Es sei nun wichtig, zu erforschen, wie die Attentäter von Paris zu Terroristen geworden sind. „Es wird doch keiner als Terrorist geboren“, sagt Basibüyük. Er habe die Erfahrung gemacht, dass viele junge Migranten auch in Mönchengladbach nicht wüssten, welcher Kultur sie angehören. Genau diese Identitätskrise mache sie anfällig für radikale religiöse Parolen.

In der Diyanet-Moschee an der Duvenstraße ist die Stimmung geteilt. Der 27-jährige Tamer Bahcesever hat Angst, dass den Moslems durch den Terroranschlag in Paris noch mehr Kritik entgegenschlägt. „Wir haben ja jetzt schon mit Vorurteilen zu kämpfen. Nur weil jemand einen Bart trägt, ist er ja nicht gleich ein Terrorist“, sagt er.

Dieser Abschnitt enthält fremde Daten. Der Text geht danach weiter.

(* ===== verification/RaftTypes.v ===== *)
(** * RaftTypes: the data of the consensus core

    Log entries, snapshot metadata, messages, inputs, effects and the replica
    state [ConsensusCore] of nlos-consensus/src/core.rs, with the constructor of
    a fresh replica and its rehydration from durable state. *)

From S2P Require Import Prelude Bytes Commands Roster.

(** ** Log entries *)

Record RaftLogEntry := {
  e_index : Z;
  e_term : Z;
  e_proposal : ControlPlaneProposal;
  e_sha256 : Z;
}.

#[export] Instance entry_eq_dec : EqDecision RaftLogEntry.
Proof. solve_decision. Defined.

Definition LOG_ENTRY_HASH_DOMAIN : bytes :=
  Eval vm_compute in bytes_of_string "llmos/consensus/log-entry/v1".
Definition SNAPSHOT_WIRE_HASH_DOMAIN : bytes :=
  Eval vm_compute in bytes_of_string "llmos/consensus/install-snapshot/v1".

Section hashes.
Context `{Sha256}.

Definition compute_log_entry_sha256 (log_index term command_kind idempotency_key : Z)
    (payload_bytes : bytes) : Z :=
  sha256 (LOG_ENTRY_HASH_DOMAIN ++ be_bytes 8 log_index ++ be_bytes 8 term ++ [command_kind]
    ++ be_bytes 16 idempotency_key ++ be_bytes 8 (Z.of_nat (length payload_bytes))
    ++ payload_bytes).

Definition compute_snapshot_transfer_sha256 (included_index included_term state_root_digest : Z)
    (snapshot_bytes : bytes) : Z :=
  sha256 (SNAPSHOT_WIRE_HASH_DOMAIN ++ be_bytes 8 included_index ++ be_bytes 8 included_term
    ++ be_bytes 32 state_root_digest ++ be_bytes 8 (Z.of_nat (length snapshot_bytes))
    ++ snapshot_bytes).

(** The digest both [RaftLogEntry::new] and [verify_integrity] compute. *)
Definition entry_digest (index term : Z) (p : ControlPlaneProposal) : Z :=
  compute_log_entry_sha256 index term (family_as_u8 (family_code (command p)))
    (idempotency_key p) (encode_command_body p).

Definition entry_new (index term : Z) (p : ControlPlaneProposal) : RaftLogEntry :=
  {| e_index := index; e_term := term; e_proposal := p; e_sha256 := entry_digest index term p |}.

Definition verify_integrity (e : RaftLogEntry) : bool :=
  bool_decide (e_sha256 e = entry_digest (e_index e) (e_term e) (e_proposal e)).

Lemma entry_new_verifies index term p : verify_integrity (entry_new index term p) = true.
Proof. unfold verify_integrity. by apply bool_decide_eq_true. Qed.
End hashes.

Record SnapshotMetadata := {
  included_index : Z;
  included_term : Z;
  state_root : Z;
}.

#[export] Instance snapshot_meta_eq_dec : EqDecision SnapshotMetadata.
Proof. solve_decision. Defined.

(** ** Roles, leases, messages *)

Inductive ConsensusRole := Follower | PreCandidate | Candidate | Leader.

#[export] Instance role_eq_dec : EqDecision ConsensusRole.
Proof. solve_decision. Defined.

Record TermBoundLeaderLease := {
  ll_term : Z;
  ll_remaining_ticks : Z;
  ll_last_confirmed_round : Z;
}.

Inductive RaftMessage :=
  | RequestPreVote (prospective_term candidate_id last_log_index last_log_term : Z)
  | RequestPreVoteResponse (term prospective_term voter_id : Z) (vote_granted : bool)
  | RequestVote (term candidate_id last_log_index last_log_term : Z)
  | RequestVoteResponse (term voter_id : Z) (vote_granted : bool)
  | AppendEntries (term leader_id prev_log_index prev_log_term : Z)
      (entries : list RaftLogEntry) (leader_commit quorum_round_id : Z)
  | AppendEntriesResponse (term follower_id : Z) (success : bool) (match_index : Z)
      (conflict_term : option Z) (conflict_index quorum_round_id : Z)
  | InstallSnapshotChunk (term leader_id last_included_index last_included_term
      state_root_digest snapshot_sha256 total_bytes offset : Z) (chunk_data : bytes)
      (done : bool)
  | InstallSnapshotResponse (term follower_id last_included_index next_offset : Z)
      (installed : bool).

#[export] Instance message_eq_dec : EqDecision RaftMessage.
Proof. solve_decision. Defined.

Inductive ProposalRejectReason :=
  | StaleLeaderTerm (attempted_term current_term : Z) (known_leader : option Z)
  | NotLeader (known_leader : option Z) (current_term : Z).

Inductive ConsensusInput :=
  | Tick
  | Propose (proposal : ControlPlaneProposal) (expected_leader_term : option Z)
  | RequestLinearizableRead (read_id : Z) (expected_leader_term : option Z)
  | ReceiveMessage (from : Z) (message : RaftMessage).

Inductive ConsensusEffect :=
  | PersistHardState (current_term : Z) (voted_for : option Z)
  | InstallSnapshot (meta : SnapshotMetadata) (snapshot_bytes : bytes)
  | TruncateLogSuffixFrom (from_index : Z)
  | AppendLogEntries (entries : list RaftLogEntry)
  | AdvanceCommitIndex (commit_index term : Z) (newly_committed : list RaftLogEntry)
  | LeaderSteppedDown (aborted_term new_term : Z)
  | LinearizableReadConfirmed (read_id confirmed_term commit_index : Z)
  | ProposalRejected (read_id : option Z) (reason : ProposalRejectReason)
  | SendMessage (target : Z) (message : RaftMessage).

(** ** The replica *)

Record PendingQuorumRound := {
  pr_term : Z;
  pr_commit_index_at_issue : Z;
  pr_acked_domains : gset Z;
  pr_waiting_read_ids : list Z;
}.

Record InboundSnapshotStaging := {
  st_term : Z;
  st_leader_id : Z;
  st_last_included_index : Z;
  st_last_included_term : Z;
  st_state_root_digest : Z;
  st_snapshot_sha256 : Z;
  st_total_bytes : Z;
  st_buffer : bytes;
}.

Record RehydratedCoreState := {
  rh_current_term : Z;
  rh_voted_for : option Z;
  rh_commit_index : Z;
  rh_snapshot : option (SnapshotMetadata * bytes);
  rh_log_tail : list RaftLogEntry;
}.

Record ConsensusCore := {
  local_id : Z;
  local_domain : Z;
  roster : ValidatedVoterRoster;
  timing : ConsensusTimingConfig;
  role : ConsensusRole;
  current_term : Z;
  voted_for : option Z;
  known_leader : option Z;
  former_leader_term : option Z;
  snapshot_meta : option SnapshotMetadata;
  snapshot_bytes : option bytes;
  log_tail : list RaftLogEntry;
  commit_index : Z;
  ticks_since_leader_contact : Z;
  ticks_since_heartbeat_sent : Z;
  pre_vote_prospective_term : Z;
  pre_votes_granted_domains : gset Z;
  votes_granted_domains : gset Z;
  next_index : gmap Z Z;
  match_index : gmap Z Z;
  snapshot_send_offset : gmap Z Z;
  inbound_snapshot : option InboundSnapshotStaging;
  next_quorum_round_id : Z;
  quorum_rounds : gmap Z PendingQuorumRound;
  leader_lease : TermBoundLeaderLease;
}.

#[export] Instance eta_core : Eta ConsensusCore := fun c => {|
  local_id := local_id c;
  local_domain := local_domain c;
  roster := roster c;
  timing := timing c;
  role := role c;
  current_term := current_term c;
  voted_for := voted_for c;
  known_leader := known_leader c;
  former_leader_term := former_leader_term c;
  snapshot_meta := snapshot_meta c;
  snapshot_bytes := snapshot_bytes c;
  log_tail := log_tail c;
  commit_index := commit_index c;
  ticks_since_leader_contact := ticks_since_leader_contact c;
  ticks_since_heartbeat_sent := ticks_since_heartbeat_sent c;
  pre_vote_prospective_term := pre_vote_prospective_term c;
  pre_votes_granted_domains := pre_votes_granted_domains c;
  votes_granted_domains := votes_granted_domains c;
  next_index := next_index c;
  match_index := match_index c;
  snapshot_send_offset := snapshot_send_offset c;
  inbound_snapshot := inbound_snapshot c;
  next_quorum_round_id := next_quorum_round_id c;
  quorum_rounds := quorum_rounds c;
  leader_lease := leader_lease c;
|}.

#[export] Instance set_role : Setter role. Proof. build_setter. Defined.
#[export] Instance set_current_term : Setter current_term. Proof. build_setter. Defined.
#[export] Instance set_voted_for : Setter voted_for. Proof. build_setter. Defined.
#[export] Instance set_known_leader : Setter known_leader. Proof. build_setter. Defined.
#[export] Instance set_former_leader_term : Setter former_leader_term. Proof. build_setter. Defined.
#[export] Instance set_snapshot_meta : Setter snapshot_meta. Proof. build_setter. Defined.
#[export] Instance set_snapshot_bytes : Setter snapshot_bytes. Proof. build_setter. Defined.
#[export] Instance set_log_tail : Setter log_tail. Proof. build_setter. Defined.
#[export] Instance set_commit_index : Setter commit_index. Proof. build_setter. Defined.
#[export] Instance set_ticks_since_leader_contact : Setter ticks_since_leader_contact. Proof. build_setter. Defined.
#[export] Instance set_ticks_since_heartbeat_sent : Setter ticks_since_heartbeat_sent. Proof. build_setter. Defined.
#[export] Instance set_pre_vote_prospective_term : Setter pre_vote_prospective_term. Proof. build_setter. Defined.
#[export] Instance set_pre_votes_granted_domains : Setter pre_votes_granted_domains. Proof. build_setter. Defined.
#[export] Instance set_votes_granted_domains : Setter votes_granted_domains. Proof. build_setter. Defined.
#[export] Instance set_next_index : Setter next_index. Proof. build_setter. Defined.
#[export] Instance set_match_index : Setter match_index. Proof. build_setter. Defined.
#[export] Instance set_snapshot_send_offset : Setter snapshot_send_offset. Proof. build_setter. Defined.
#[export] Instance set_inbound_snapshot : Setter inbound_snapshot. Proof. build_setter. Defined.
#[export] Instance set_next_quorum_round_id : Setter next_quorum_round_id. Proof. build_setter. Defined.
#[export] Instance set_quorum_rounds : Setter quorum_rounds. Proof. build_setter. Defined.
#[export] Instance set_leader_lease : Setter leader_lease. Proof. build_setter. Defined.

(** ** Construction *)

(** The part of the initial state common to both branches of [ConsensusCore::new]. *)
Definition blank_core (local domain : Z) (r : ValidatedVoterRoster) (t : ConsensusTimingConfig) :
    ConsensusCore := {|
  local_id := local;
  local_domain := domain;
  roster := r;
  timing := t;
  role := Follower;
  current_term := 0;
  voted_for := None;
  known_leader := None;
  former_leader_term := None;
  snapshot_meta := None;
  snapshot_bytes := None;
  log_tail := [];
  commit_index := 0;
  ticks_since_leader_contact := 0;
  ticks_since_heartbeat_sent := 0;
  pre_vote_prospective_term := 0;
  pre_votes_granted_domains := ∅;
  votes_granted_domains := ∅;
  next_index := ∅;
  match_index := ∅;
  snapshot_send_offset := ∅;
  inbound_snapshot := None;
  next_quorum_round_id := 1;
  quorum_rounds := ∅;
  leader_lease := {| ll_term := 0; ll_remaining_ticks := 0; ll_last_confirmed_round := 0 |};
|}.

(** [ConsensusCore::new] *)
Definition core_new (local : Z) (r : ValidatedVoterRoster) (t : ConsensusTimingConfig) :
    result ConsensusConfigError ConsensusCore :=
  match timing_validate t with
  | Err e => Err e
  | Ok t =>
      match domain_of r local with
      | None => Err (LocalCellNotInRoster local)
      | Some domain =>
          let c := blank_core local domain r t in
          if decide (roster_len r = 1%nat) then
            Ok (c <| role := Leader |> <| current_term := 1 |> <| voted_for := Some local |>
              <| known_leader := Some local |> <| votes_granted_domains := {[domain]} |>
              <| next_index := {[local := 1]} |> <| match_index := {[local := 0]} |>
              <| leader_lease := {| ll_term := 1; ll_remaining_ticks := leader_lease_ticks t;
                                    ll_last_confirmed_round := 0 |} |>)
          else Ok c
      end
  end.

(** ** Log accessors *)

Definition first_uncompacted_index (c : ConsensusCore) : Z :=
  from_option (fun m => saturating_add64 (included_index m) 1) 1 (snapshot_meta c).

Definition last_log_index (c : ConsensusCore) : Z :=
  match last (log_tail c) with
  | Some e => e_index e
  | None => from_option included_index 0 (snapshot_meta c)
  end.

Definition last_log_term (c : ConsensusCore) : Z :=
  match last (log_tail c) with
  | Some e => e_term e
  | None => from_option included_term 0 (snapshot_meta c)
  end.

(** The entry of [log_tail] at position [index - first_uncompacted_index]. *)
Definition tail_get (c : ConsensusCore) (index : Z) : option RaftLogEntry :=
  let base := first_uncompacted_index c in
  if decide (base <= index) then log_tail c !! Z.to_nat (index - base) else None.

Definition term_at (c : ConsensusCore) (index : Z) : option Z :=
  if decide (index = 0) then Some 0 else
  match snapshot_meta c with
  | Some meta =>
      if decide (index = included_index meta) then Some (included_term meta) else
      if decide (index < included_index meta) then None else e_term <$> tail_get c index
  | None => e_term <$> tail_get c index
  end.

(** [ConsensusCore::rehydrate] *)
Definition rehydrate (local : Z) (r : ValidatedVoterRoster) (t : ConsensusTimingConfig)
    (state : RehydratedCoreState) : result ConsensusConfigError ConsensusCore :=
  match core_new local r t with
  | Err e => Err e
  | Ok core =>
      let snap_meta := fst <$> rh_snapshot state in
      let min_commit := from_option included_index 0 snap_meta in
      let core := core <| snapshot_meta := snap_meta |>
        <| snapshot_bytes := snd <$> rh_snapshot state |>
        <| log_tail := rh_log_tail state |>
        <| commit_index := Z.max (rh_commit_index state) min_commit |> in
      if decide (roster_len r = 1%nat) then
        let last := last_log_index core in
        Ok (core <| current_term := Z.max (rh_current_term state) 1 |>
          <| voted_for := Some local |> <| role := Leader |> <| known_leader := Some local |>
          <| commit_index := last |>
          <| match_index := <[local := last]> (match_index core) |>
          <| next_index := <[local := saturating_add64 last 1]> (next_index core) |>)
      else
        Ok (core <| current_term := rh_current_term state |>
          <| voted_for := rh_voted_for state |> <| role := Follower |>
          <| known_leader := None |>)
  end.

(** [record_local_snapshot]: the new state and the returned flag. *)
Definition record_local_snapshot (c : ConsensusCore) (meta : SnapshotMetadata) (bs : bytes)
    (compact_up_to : Z) : ConsensusCore * bool :=
  if bool_decide (included_index meta = 0) || bool_decide (included_index meta > commit_index c)
  then (c, false) else
  let stale :=
    match snapshot_meta c with
    | Some existing => bool_decide (included_index meta < included_index existing)
    | None => false
    end in
  if stale then (c, false) else
  let target_compact := Z.min compact_up_to (included_index meta) in
  let c := c <| log_tail := filter (fun e => e_index e > target_compact) (log_tail c) |> in
  if decide (target_compact = included_index meta) then
    (c <| snapshot_meta := Some meta |> <| snapshot_bytes := Some bs |>
       <| snapshot_send_offset := ∅ |>, true)
  else (c, true).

Yasar Nasuh hingegen ist verärgert. „Ich finde es eine Unverschämtheit, dass Menschen auf die Straße gehen und uns aus dem Land haben wollen. Ich bin hier aufgewachsen und zahle Steuern. Wir Moslems sind ein sensibles Volk und lassen uns leichter provozieren. Aber im Grunde wollen wir doch nur in Frieden hier leben.“

Bünyamin Basibüyük hat sich die Karikaturen von „Charlie Hebdo“ angeschaut, er findet sie harmlos. In der Türkei habe Satire aber eine andere Tradition als in Deutschland oder Frankreich. „Es gibt schon Satire über die Regierung, aber niemals würden türkische Medien Karikaturen des Propheten abdrucken“, sagt er. Witze, wie sie beispielsweise die „Titanic“ über den Papst oder die katholische Kirche macht, seien dort undenkbar.

Die Pegida-Aufmärsche findet Basibüyük „absurd“. Nur rund vier Prozent der Bevölkerung in Deutschland seien Muslime, davon seien 99 Prozent friedlich. „Die Menschen haben also Angst vor einem winzigen Bruchteil der Bevölkerung“, rechnet er vor. Er ist sich aber sicher: „Eine Mögida-Bewegung wird es hier in Gladbach nicht geben.“ Dazu funktioniere das Zusammenleben hier zu gut.